O título do longa de estréia da
diretora Juliana Reis (que dirigiu alguns curtas na França, onde fez Mestrado
em Cinema) aborda não só os disparos de uma arma, como também os de
uma câmera de um fotógrafo. A analogia entre a profissão de um fotógrafo e a de
um policial é constante, e o próprio filme é dividido em capítulos, com títulos
que remetem a todo o processo de fotografia (abertura, exposição, etc.). Nada
mais natural que o personagem principal de Disparos fosse um fotógrafo, Henrique
(Gustavo Machado), que passa por uma bizarra situação de se transformar, em
segundos, de vítima de um assalto a testemunha de um atropelamento, e tem a
dura tarefa de tentar convencer a polícia de seu não envolvimento em todo aquele
incidente. Não ajuda, claro, que seja recebido com generosas doses de escárnio
e ironia por policiais como o Inspetor Freire e o Inspetor Gomes,
brilhantemente interpretados por Caco Ciocler e Thelmo Fernandes,
respectivamente. Caco Ciocler, vencedor do prêmio de ator coadjuvante do
Festival do Rio 2012 (o filme também levou os prêmios de fotografia e edição),
é um enigma no filme, e Juliana Reis explora muito bem a tensão entre seu
personagem e o de Gustavo Machado. Nota-se o escárnio dele pela profissão de um
repórter, e o fotógrafo, também arrogante e difícil de lidar, tateia para
tentar descobrir as reais intenções do Inspetor.

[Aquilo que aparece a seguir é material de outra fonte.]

(* ===== verification/RaftCore.v ===== *)
(** * The Raft protocol core

    [internal/raft/core.go]: the synchronous, side-effect-free state machine of
    one voter.  [Core] is its state; every exported method and every helper is a
    definition of the same name in the state and error monad, so a state change
    made before an error return is kept, as in the code.

    Correspondence.  A Go map that may be nil is an [option]; writing to a nil map
    panics, reading and deleting do not.  A [map[uint16]struct{}] is a finite set.
    The random source is the tape of its future samples.  [core.log] is replaced,
    never shared: the trial log of [handleAppendRequest] is a fresh copy.  The
    [*outgoingSnapshotProgress] values of [outgoingSnapshots] have the map as their
    only owner.  This file holds the definitions; the theorems are in the files
    that require it. *)

From S2P Require Import Prelude Random RaftTypes RaftLog RaftVoters RaftCodec.

Module RaftCore.
Import Random RaftLog RaftVoters RaftCodec.

(** ** State *)

Record incomingSnapshotProgress := mkIncoming {
  In_metadata : snapshotTransferMetadata;
  In_nextOffset : Z;
  In_request : InstallSnapshotRequest
}.

#[global] Instance incoming_settable : Settable incomingSnapshotProgress :=
  λ r, mkIncoming (In_metadata r) (In_nextOffset r) (In_request r).

Record outgoingSnapshotProgress := mkOutgoing {
  Out_term : Z;
  Out_peerID : Z;
  Out_transferID : TransferID;
  Out_snapshot : Snapshot;
  Out_state : list byte;
  Out_nextOffset : Z;
  Out_chunkLimit : Z;
  Out_activeEnd : Z
}.

#[global] Instance outgoing_settable : Settable outgoingSnapshotProgress :=
  λ r, mkOutgoing (Out_term r) (Out_peerID r) (Out_transferID r) (Out_snapshot r) (Out_state r)
    (Out_nextOffset r) (Out_chunkLimit r) (Out_activeEnd r).

Record CoreOptions := mkCoreOptions {
  Opt_LocalID : Z;
  Opt_Voters : VoterSet;
  Opt_HardState : HardState;
  Opt_Log : option Log;
  Opt_AppliedIndex : Z;
  Opt_ElectionTimeoutMin : Z;
  Opt_ElectionTimeoutMax : Z;
  Opt_HeartbeatInterval : Z;
  Opt_MaxAppendEntries : Z;
  Opt_MaxAppendBytes : Z;
  Opt_Random : option (list Z)
}.

Record Core := mkCore {
  localID : Z;
  voters : VoterSet;
  hardState : HardState;
  log : Log;
  role : Role;
  leaderID : Z;
  now : Z;
  electionDeadline : Z;
  deadlineExhausted : bool;
  electionTimeoutMin : Z;
  electionTimeoutMax : Z;
  random : list Z;
  recentLeader : bool;
  heartbeatInterval : Z;
  heartbeatDeadline : Z;
  quorumDeadline : Z;
  quorumResponses : option (gset Z);
  appendLimits : CodecLimits;
  preVotes : option (gset Z);
  votes : option (gset Z);
  progress : option (gmap Z Progress);
  nextProposalID : Z;
  pendingProposals : option (gmap Z Entry);
  pendingProposalOrder : list Z;
  proposalAtIndex : option (gmap Z Z);
  incomingSnapshot : option incomingSnapshotProgress;
  outgoingSnapshots : option (gmap Z outgoingSnapshotProgress);
  snapshotActionDone : bool;
  pendingReady : Ready;
  hasPending : bool;
  nextToken : Z;
  terminalErr : option error
}.

#[global] Instance Core_settable : Settable Core :=
  λ c, mkCore (localID c) (voters c) (hardState c) (log c) (role c) (leaderID c) (now c)
    (electionDeadline c) (deadlineExhausted c) (electionTimeoutMin c) (electionTimeoutMax c)
    (random c) (recentLeader c) (heartbeatInterval c) (heartbeatDeadline c) (quorumDeadline c)
    (quorumResponses c) (appendLimits c) (preVotes c) (votes c) (progress c) (nextProposalID c)
    (pendingProposals c) (pendingProposalOrder c) (proposalAtIndex c) (incomingSnapshot c)
    (outgoingSnapshots c) (snapshotActionDone c) (pendingReady c) (hasPending c) (nextToken c)
    (terminalErr c).

Abbreviation CoreM A := (M Core error A) (only parsing).

(** ** Maps and loops *)

(** Reading a map that may be nil. *)
Definition lookupMap {V} (m : option (gmap Z V)) (k : Z) : option V := default ∅ m !! k.
Definition inSet (s : option (gset Z)) (k : Z) : bool := bool_decide (k ∈ default ∅ s).
Definition sizeSet (s : option (gset Z)) : Z := Z.of_nat (size (default ∅ s)).

(** Writing to a map; a nil map panics. *)
Definition putMap {V} (proj : Core → option (gmap Z V)) `{!Setter proj} (k : Z) (v : V) : CoreM unit :=
  let! c := get in
  match proj c with
  | None => panic
  | Some m => put (c <| proj := Some (<[k := v]> m) |>)
  end.

Definition putSet (proj : Core → option (gset Z)) `{!Setter proj} (k : Z) : CoreM unit :=
  let! c := get in
  match proj c with
  | None => panic
  | Some s => put (c <| proj := Some ({[k]} ∪ s) |>)
  end.

(** [delete] on a map that may be nil. *)
Definition deleteMap {V} (proj : Core → option (gmap Z V)) `{!Setter proj} (k : Z) : CoreM unit :=
  modify (λ c, c <| proj ::= fmap (delete k) |>).

(** The loop over the other voters in ascending order. *)
Definition forPeers (f : Z → CoreM unit) : CoreM unit :=
  let! c := get in
  forEach (Voters (voters c))
    (λ voter, if Voter_ID voter =? localID c then ret tt else f (Voter_ID voter)).

(** Run a log operation on the core's log. *)
Definition onLog {A} (m : M Log error A) : CoreM A := λ c,
  let '(o, l) := m (log c) in (o, c <| log := l |>).

(** ** Queueing output *)

Definition recordHardState : CoreM unit :=
  modify (λ c, c <| pendingReady ::= (λ r, r <| Ready_HardState := Some (hardState c) |>) |>
                 <| hasPending := true |>).

Definition queueEntries (es : list Entry) : CoreM unit :=
  modify (λ c, c <| pendingReady ::= (λ r, r <| Ready_Entries ::= (λ l, l ++ es) |>) |>
                 <| hasPending := true |>).

Definition queueMessage (to : Z) (rpc : RPC) (requires : DurabilityPrerequisite) : CoreM unit :=
  modify (λ c, c <| pendingReady ::=
                     (λ r, r <| Ready_Messages ::= (λ l, l ++ [mkPeerMessage to rpc requires]) |>) |>
                 <| hasPending := true |>).

Definition queueSnapshotAction (action : SnapshotAction) : CoreM unit :=
  modify (λ c, c <| pendingReady ::=
                     (λ r, r <| Ready_SnapshotActions ::= (λ l, l ++ [action]) |>) |>
                 <| hasPending := true |>).

Definition cancelIncomingSnapshot : CoreM unit :=
  let! c := get in
  match incomingSnapshot c with
  | None => ret tt
  | Some incoming =>
    modify (λ c, c <| incomingSnapshot := None |>) ;;!
    queueSnapshotAction (mkSnapshotAction SnapshotActionAbort (In_request incoming) false)
  end.

(** ** Timers *)

Definition saturatingTickAdd (now interval : Z) : Z :=
  if max_uint64 - interval <? now then max_uint64 else now + interval.

(** One draw from the random source of the core. *)
Definition drawBelow (bound : Z) : CoreM Z := λ c,
  let '(o, tape) := Uint64n bound (random c) in (o, c <| random := tape |>).

Definition sampleDeadline (now : Z) : CoreM Z :=
  let! c := get in
  let span := wrap64 (electionTimeoutMax c - electionTimeoutMin c) in
  let! offset := drawBelow span in
  let timeout := wrap64 (electionTimeoutMin c + offset) in
  if max_uint64 - timeout <? now then throw ErrDeadlineOverflow
  else ret (now + timeout).

(** Run [m] and keep the error as a value ([deadline, err := ...]). *)
Definition catch {A} (m : CoreM A) : CoreM (error + A) := λ c,
  match m c with
  | (Ok a, c') => (Ok (inr a), c')
  | (Err e, c') => (Ok (inl e), c')
  | (Panic, c') => (Panic, c')
  | (Blocked, c') => (Blocked, c')
  end.

(** ** Proposals *)

(** Remove the first occurrence. *)
Fixpoint removeFirst (proposalID : Z) (order : list Z) : list Z :=
  match order with
  | [] => []
  | pendingID :: rest =>
    if pendingID =? proposalID then rest else pendingID :: removeFirst proposalID rest
  end.

Definition removePendingProposalOrder (proposalID : Z) : CoreM unit :=
  modify (λ c, c <| pendingProposalOrder ::= removeFirst proposalID |>).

Disparos é intrigante quando lida
com estes personagens, e com o périplo deles em descobrir os meandros daquele
estranho atropelamento, desembarcando também em um hospital, onde também brilha
Julio Adrão, como o Doutor Guido. É como se médicos, policiais e fotógrafos
formassem parte de um estranho clube, no caso o de acostumados a trabalhar de
forma fria e metódica em volta dos desastres noturnos de uma cidade grande. Disparos
mostra como estes profissionais formam uma espécie de escudo em volta de si, e
mesmo com tantas diferenças em suas profissões (e ataques constantes de uns
contra outros), é como se reconhecessem entre si o fato de serem sobreviventes
da noite carioca. Lamentavelmente, porém, o filme não se concentra apenas nesta
trama, se dividindo também em sub-tramas menos interessantes, também
relacionadas ao acidente, é verdade, mas que não são tão bem desenvolvidas. Se
o filme cresce em escopo ao analisar a realidade dos assaltantes e de quem de
fato os atropelou, entre outros personagens, mostrando um cenário um pouco mais
completo de uma noite do Rio de Janeiro (dissonante de qualquer viés turístico),
em compensação o filme perde um pouco o foco ao tentar equilibrar tantos pratos
ao mesmo tempo.
A diretora trabalhou bem com
Gustavo Hadba, diretor de fotografia, a elaboração de uma noite de poucas
esperanças, juntamente com a edição de Pedro Bonz e Marília Moraes e a trilha
sonora de Mariana Camargo (que trabalhou com a diretora em seu primeiro curta,
Les enfants de charbon, de 1993). E soube adoçar a amarga pílula um pouco com
alguns momentos de humor, que espocam como flashes de uma câmera. Criou, enfim,
um filme policial sem abusar da violência e de momentos apelativos, se baseando
mais nos atores e numa atmosfera reflexiva. Os únicos disparos contra o filme
são mesmo sua estrutura multi-facetada, recheada ainda de alguns pulos
temporais, um vício do Cinema atual. Mas, felizmente, não são disparos de morte,
o filme sobrevive para encarar um novo dia, com a mesma resignação de seus
personagens, todos culpados e vítimas, ao mesmo tempo, de uma dura realidade de
uma cidade do porte do Rio de Janeiro.